Required work:
Copy out each line of the data holding "second".

Data to use:

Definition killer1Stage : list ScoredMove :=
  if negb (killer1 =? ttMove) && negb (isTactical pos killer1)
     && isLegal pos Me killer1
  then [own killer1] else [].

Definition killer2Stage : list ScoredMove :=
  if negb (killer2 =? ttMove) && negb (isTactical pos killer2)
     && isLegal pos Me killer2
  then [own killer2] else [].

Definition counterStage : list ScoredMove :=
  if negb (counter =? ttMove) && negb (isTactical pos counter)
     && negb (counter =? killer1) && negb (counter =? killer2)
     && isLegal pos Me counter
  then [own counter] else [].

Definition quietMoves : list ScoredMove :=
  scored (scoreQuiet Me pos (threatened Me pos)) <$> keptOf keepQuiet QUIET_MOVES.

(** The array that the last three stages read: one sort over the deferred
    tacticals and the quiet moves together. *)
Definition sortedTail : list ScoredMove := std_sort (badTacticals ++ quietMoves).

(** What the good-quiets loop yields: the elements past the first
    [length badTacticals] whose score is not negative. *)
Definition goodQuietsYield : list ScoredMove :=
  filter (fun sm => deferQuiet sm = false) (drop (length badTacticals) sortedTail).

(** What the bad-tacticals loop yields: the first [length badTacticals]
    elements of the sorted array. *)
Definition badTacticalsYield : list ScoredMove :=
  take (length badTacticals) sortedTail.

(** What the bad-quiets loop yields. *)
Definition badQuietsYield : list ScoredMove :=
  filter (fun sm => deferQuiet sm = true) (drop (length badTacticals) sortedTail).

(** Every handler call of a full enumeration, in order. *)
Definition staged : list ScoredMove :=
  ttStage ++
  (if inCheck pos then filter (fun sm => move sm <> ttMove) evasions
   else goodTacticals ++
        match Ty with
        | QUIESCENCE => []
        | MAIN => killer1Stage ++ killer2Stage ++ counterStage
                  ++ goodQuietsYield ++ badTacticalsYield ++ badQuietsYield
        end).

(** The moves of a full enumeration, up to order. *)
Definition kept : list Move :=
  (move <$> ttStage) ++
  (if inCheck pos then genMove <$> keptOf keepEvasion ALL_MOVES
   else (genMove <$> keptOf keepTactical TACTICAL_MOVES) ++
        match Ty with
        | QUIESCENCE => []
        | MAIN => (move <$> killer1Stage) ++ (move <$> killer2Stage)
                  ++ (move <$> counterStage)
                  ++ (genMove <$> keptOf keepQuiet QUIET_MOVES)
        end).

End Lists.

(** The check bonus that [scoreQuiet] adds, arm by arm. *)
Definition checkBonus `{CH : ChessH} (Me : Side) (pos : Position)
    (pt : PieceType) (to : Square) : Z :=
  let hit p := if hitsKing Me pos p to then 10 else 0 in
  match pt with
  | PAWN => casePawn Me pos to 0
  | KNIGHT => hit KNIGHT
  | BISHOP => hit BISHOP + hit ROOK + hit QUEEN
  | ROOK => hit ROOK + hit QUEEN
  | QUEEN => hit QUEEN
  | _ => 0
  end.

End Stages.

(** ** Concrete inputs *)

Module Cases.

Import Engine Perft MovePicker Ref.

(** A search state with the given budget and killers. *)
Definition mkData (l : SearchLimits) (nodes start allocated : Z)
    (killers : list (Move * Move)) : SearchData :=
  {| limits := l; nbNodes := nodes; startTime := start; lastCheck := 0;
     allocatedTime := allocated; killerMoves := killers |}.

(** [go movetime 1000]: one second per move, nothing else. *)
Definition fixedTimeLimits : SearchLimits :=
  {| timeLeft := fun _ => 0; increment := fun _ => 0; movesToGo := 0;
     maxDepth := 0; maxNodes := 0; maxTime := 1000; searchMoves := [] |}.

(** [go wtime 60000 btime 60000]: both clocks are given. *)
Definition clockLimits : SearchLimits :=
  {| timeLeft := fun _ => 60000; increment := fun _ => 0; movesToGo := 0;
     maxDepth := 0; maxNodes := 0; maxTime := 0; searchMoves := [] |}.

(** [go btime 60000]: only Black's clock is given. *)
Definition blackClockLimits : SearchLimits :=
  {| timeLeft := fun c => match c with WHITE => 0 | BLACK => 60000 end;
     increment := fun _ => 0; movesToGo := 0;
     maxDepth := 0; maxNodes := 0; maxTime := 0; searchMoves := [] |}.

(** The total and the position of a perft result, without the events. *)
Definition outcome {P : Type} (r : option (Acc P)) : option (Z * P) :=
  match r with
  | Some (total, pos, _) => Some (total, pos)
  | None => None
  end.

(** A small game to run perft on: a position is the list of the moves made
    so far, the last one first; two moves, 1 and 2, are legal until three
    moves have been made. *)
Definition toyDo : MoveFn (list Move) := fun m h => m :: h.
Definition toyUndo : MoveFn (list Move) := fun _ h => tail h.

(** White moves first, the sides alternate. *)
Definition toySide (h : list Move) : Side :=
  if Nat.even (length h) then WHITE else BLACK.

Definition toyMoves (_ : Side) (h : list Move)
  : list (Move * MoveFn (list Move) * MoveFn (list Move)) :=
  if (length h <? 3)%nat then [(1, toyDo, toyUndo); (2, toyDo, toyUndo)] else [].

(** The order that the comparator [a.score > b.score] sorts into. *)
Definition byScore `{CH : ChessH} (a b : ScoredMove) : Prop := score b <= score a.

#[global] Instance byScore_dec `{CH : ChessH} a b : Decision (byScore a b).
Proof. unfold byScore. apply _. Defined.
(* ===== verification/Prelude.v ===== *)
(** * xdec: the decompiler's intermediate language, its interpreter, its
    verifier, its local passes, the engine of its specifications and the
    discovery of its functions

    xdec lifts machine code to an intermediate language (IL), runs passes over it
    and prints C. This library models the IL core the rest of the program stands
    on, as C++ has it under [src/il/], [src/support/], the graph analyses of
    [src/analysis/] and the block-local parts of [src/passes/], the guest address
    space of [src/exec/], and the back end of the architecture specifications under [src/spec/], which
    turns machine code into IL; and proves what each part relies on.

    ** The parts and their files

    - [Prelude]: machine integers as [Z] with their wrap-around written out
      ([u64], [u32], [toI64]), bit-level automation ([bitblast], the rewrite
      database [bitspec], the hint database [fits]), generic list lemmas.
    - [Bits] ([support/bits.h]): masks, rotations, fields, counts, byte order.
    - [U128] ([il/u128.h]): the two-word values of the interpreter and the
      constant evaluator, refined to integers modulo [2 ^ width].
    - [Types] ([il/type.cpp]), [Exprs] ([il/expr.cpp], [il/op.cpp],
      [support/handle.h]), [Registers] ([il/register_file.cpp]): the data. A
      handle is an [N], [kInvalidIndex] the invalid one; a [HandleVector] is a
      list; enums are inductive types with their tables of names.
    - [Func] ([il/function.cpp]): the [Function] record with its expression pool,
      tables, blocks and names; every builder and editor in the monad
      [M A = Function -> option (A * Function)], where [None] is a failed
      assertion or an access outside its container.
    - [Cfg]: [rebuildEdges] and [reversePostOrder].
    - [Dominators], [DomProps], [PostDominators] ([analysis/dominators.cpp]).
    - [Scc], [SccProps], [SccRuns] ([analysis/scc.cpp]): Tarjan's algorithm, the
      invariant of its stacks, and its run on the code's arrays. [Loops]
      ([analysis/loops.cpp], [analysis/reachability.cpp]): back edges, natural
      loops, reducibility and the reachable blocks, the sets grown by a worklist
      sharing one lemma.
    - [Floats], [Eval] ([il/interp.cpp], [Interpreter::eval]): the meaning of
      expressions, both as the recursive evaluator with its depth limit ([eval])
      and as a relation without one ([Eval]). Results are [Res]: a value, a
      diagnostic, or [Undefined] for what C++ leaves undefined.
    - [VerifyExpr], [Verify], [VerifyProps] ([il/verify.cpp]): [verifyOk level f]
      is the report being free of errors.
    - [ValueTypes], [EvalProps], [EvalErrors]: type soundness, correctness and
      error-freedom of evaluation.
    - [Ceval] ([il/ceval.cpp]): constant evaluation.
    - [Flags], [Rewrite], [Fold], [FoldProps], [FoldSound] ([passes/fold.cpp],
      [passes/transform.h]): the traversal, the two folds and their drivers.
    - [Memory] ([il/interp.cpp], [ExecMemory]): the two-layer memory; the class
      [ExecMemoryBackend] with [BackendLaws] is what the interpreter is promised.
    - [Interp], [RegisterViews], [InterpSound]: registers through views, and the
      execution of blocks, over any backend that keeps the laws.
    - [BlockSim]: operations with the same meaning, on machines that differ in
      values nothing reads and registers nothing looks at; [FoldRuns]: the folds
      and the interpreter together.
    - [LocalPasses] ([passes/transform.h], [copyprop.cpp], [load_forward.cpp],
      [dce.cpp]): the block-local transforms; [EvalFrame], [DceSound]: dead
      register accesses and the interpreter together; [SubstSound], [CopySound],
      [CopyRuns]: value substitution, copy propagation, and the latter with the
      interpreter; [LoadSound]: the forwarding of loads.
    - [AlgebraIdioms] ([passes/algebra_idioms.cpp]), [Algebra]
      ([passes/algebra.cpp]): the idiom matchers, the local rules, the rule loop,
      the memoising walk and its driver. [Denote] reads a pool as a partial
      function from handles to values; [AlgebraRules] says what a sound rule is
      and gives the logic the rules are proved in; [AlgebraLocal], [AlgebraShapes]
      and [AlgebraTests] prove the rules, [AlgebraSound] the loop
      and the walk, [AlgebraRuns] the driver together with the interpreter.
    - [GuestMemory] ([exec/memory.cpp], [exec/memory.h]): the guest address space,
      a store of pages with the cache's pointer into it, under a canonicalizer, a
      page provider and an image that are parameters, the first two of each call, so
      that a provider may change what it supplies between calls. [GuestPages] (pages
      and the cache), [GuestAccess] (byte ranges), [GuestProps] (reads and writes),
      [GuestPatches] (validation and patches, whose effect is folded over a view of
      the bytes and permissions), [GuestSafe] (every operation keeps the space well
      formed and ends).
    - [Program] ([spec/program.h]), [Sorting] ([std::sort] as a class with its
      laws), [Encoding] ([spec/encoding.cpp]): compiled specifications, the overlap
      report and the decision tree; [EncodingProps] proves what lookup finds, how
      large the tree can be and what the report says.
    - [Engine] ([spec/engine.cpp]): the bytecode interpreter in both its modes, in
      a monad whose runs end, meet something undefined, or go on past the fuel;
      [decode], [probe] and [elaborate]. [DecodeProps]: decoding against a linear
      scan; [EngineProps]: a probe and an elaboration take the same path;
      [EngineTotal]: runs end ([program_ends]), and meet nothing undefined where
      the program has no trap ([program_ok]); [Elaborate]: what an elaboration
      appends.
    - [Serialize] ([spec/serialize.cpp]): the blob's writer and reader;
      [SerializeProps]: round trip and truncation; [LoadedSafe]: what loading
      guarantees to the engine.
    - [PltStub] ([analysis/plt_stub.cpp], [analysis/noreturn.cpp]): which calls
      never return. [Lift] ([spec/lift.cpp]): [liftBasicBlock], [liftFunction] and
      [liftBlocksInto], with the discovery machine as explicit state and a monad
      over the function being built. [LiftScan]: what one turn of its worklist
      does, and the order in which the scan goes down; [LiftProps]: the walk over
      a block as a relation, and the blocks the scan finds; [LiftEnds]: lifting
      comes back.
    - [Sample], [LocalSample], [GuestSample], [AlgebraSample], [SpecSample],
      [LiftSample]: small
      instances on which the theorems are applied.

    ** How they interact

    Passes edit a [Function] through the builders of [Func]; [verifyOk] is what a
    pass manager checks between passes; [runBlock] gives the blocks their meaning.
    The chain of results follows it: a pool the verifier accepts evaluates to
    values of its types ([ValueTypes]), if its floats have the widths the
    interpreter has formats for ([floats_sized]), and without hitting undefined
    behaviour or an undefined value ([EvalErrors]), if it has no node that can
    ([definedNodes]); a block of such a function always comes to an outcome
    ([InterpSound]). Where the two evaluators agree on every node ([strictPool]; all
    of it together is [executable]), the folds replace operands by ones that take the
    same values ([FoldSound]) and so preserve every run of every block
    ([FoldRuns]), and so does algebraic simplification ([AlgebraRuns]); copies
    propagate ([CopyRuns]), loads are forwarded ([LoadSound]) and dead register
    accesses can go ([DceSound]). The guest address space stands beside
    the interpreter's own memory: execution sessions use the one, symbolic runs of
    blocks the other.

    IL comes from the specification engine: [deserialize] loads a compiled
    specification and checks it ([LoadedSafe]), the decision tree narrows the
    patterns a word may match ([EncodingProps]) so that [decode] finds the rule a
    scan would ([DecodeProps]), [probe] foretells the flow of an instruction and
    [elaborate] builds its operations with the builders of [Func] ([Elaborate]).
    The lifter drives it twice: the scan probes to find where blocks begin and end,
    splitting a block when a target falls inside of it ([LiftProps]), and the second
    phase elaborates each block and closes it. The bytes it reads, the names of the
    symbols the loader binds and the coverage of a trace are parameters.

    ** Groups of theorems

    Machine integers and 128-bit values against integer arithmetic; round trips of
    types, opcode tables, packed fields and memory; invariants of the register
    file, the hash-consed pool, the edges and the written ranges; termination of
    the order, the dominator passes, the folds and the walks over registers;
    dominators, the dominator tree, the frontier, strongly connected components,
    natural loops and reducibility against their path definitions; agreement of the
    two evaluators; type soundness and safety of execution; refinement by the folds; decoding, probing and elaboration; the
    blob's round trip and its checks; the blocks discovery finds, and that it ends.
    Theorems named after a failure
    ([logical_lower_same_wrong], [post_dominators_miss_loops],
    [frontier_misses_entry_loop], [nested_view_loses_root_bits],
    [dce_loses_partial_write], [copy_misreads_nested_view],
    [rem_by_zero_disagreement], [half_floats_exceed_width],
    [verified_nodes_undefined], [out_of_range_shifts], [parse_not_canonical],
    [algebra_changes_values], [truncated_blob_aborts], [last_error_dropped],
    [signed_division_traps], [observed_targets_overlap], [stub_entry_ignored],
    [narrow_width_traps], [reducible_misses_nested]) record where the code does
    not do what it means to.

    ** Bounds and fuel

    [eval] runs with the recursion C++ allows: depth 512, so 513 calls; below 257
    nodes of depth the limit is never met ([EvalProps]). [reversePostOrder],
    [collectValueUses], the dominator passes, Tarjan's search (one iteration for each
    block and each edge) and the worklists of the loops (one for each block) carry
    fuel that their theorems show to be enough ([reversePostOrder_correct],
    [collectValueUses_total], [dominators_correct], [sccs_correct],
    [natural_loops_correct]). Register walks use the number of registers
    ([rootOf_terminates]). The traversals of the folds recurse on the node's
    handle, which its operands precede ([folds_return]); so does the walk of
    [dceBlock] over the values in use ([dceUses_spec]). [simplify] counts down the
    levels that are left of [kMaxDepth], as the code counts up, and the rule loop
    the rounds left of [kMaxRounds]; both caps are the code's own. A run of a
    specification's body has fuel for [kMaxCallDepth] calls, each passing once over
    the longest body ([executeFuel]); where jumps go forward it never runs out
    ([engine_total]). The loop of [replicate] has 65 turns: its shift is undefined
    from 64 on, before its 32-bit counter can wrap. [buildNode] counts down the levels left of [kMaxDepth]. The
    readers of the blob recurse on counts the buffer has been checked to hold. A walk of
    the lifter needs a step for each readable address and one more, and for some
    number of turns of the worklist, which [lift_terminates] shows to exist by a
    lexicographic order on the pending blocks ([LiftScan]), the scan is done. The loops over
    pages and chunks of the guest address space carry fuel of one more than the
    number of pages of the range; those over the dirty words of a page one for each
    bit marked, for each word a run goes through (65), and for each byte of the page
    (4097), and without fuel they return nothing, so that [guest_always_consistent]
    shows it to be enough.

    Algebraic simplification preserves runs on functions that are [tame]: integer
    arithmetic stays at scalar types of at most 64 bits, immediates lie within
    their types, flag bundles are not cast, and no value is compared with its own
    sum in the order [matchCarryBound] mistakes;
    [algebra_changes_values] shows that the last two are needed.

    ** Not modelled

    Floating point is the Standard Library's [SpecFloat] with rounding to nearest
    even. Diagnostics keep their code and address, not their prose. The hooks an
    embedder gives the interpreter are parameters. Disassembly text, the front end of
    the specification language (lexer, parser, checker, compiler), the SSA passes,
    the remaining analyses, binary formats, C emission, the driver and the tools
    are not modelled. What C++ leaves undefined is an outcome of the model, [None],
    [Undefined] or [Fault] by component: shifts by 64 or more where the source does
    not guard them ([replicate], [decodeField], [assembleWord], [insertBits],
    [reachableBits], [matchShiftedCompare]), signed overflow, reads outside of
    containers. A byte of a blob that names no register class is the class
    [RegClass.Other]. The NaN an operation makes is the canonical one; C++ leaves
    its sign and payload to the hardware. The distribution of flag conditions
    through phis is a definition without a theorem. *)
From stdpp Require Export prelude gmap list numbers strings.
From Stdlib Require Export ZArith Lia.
* * *
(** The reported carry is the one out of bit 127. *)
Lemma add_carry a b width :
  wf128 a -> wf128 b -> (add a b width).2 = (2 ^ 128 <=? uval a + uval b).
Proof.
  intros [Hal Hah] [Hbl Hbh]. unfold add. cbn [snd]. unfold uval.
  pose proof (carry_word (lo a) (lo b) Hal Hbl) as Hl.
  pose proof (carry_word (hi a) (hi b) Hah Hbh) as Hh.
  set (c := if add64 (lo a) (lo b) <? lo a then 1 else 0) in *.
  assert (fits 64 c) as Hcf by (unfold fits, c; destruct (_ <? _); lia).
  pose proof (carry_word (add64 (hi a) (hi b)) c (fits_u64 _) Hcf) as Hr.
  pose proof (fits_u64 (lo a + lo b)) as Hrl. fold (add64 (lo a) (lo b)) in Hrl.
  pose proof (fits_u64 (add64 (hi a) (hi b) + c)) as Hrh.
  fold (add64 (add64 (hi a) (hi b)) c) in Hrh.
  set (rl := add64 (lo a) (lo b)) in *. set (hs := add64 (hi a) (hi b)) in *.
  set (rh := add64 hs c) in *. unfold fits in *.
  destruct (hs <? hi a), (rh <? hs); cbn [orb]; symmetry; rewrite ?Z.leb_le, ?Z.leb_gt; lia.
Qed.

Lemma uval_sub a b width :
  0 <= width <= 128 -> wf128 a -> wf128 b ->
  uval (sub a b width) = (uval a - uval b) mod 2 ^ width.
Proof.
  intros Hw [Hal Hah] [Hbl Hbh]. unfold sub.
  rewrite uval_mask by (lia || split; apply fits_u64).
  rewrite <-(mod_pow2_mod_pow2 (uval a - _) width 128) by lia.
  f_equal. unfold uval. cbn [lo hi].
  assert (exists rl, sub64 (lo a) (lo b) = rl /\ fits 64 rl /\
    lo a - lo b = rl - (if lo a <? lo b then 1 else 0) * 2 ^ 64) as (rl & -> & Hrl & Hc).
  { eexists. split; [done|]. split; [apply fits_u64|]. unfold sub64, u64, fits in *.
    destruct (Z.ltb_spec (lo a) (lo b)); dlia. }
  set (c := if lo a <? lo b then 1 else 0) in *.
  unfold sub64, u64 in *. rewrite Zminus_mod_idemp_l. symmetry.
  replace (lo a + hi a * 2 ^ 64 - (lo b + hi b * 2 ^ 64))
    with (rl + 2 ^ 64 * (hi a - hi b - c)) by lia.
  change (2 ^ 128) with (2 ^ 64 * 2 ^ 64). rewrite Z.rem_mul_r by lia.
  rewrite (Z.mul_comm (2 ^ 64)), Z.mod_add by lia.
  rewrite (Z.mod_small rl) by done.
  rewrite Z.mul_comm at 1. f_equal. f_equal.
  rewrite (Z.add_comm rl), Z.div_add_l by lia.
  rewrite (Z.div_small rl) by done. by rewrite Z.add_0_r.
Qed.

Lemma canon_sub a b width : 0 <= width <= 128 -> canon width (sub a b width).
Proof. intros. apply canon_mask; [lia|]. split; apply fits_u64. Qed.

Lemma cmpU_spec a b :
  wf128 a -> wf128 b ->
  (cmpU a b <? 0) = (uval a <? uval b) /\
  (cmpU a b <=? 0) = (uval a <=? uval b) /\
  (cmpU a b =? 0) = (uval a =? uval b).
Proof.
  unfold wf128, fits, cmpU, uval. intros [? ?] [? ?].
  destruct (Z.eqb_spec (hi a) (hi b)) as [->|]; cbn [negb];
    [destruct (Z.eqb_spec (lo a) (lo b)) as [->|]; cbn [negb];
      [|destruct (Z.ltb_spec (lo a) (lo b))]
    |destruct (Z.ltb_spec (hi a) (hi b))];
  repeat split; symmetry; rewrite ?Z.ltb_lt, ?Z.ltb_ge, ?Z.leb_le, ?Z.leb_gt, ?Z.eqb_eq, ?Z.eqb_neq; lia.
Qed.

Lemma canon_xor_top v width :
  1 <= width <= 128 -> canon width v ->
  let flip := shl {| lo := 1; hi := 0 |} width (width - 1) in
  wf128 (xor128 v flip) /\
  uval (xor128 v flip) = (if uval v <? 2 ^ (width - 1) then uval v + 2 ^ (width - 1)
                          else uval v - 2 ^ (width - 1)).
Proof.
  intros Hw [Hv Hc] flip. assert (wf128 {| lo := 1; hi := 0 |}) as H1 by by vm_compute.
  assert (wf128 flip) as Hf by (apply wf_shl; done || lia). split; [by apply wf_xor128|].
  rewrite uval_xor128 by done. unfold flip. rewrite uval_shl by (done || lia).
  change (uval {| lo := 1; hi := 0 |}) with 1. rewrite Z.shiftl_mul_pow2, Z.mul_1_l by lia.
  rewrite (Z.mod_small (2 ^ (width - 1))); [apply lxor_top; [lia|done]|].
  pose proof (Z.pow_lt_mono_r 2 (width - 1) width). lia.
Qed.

Answer section:
(** [go movetime 1000]: one second per move, nothing else. *)
    splitting a block when a target falls inside of it ([LiftProps]), and the second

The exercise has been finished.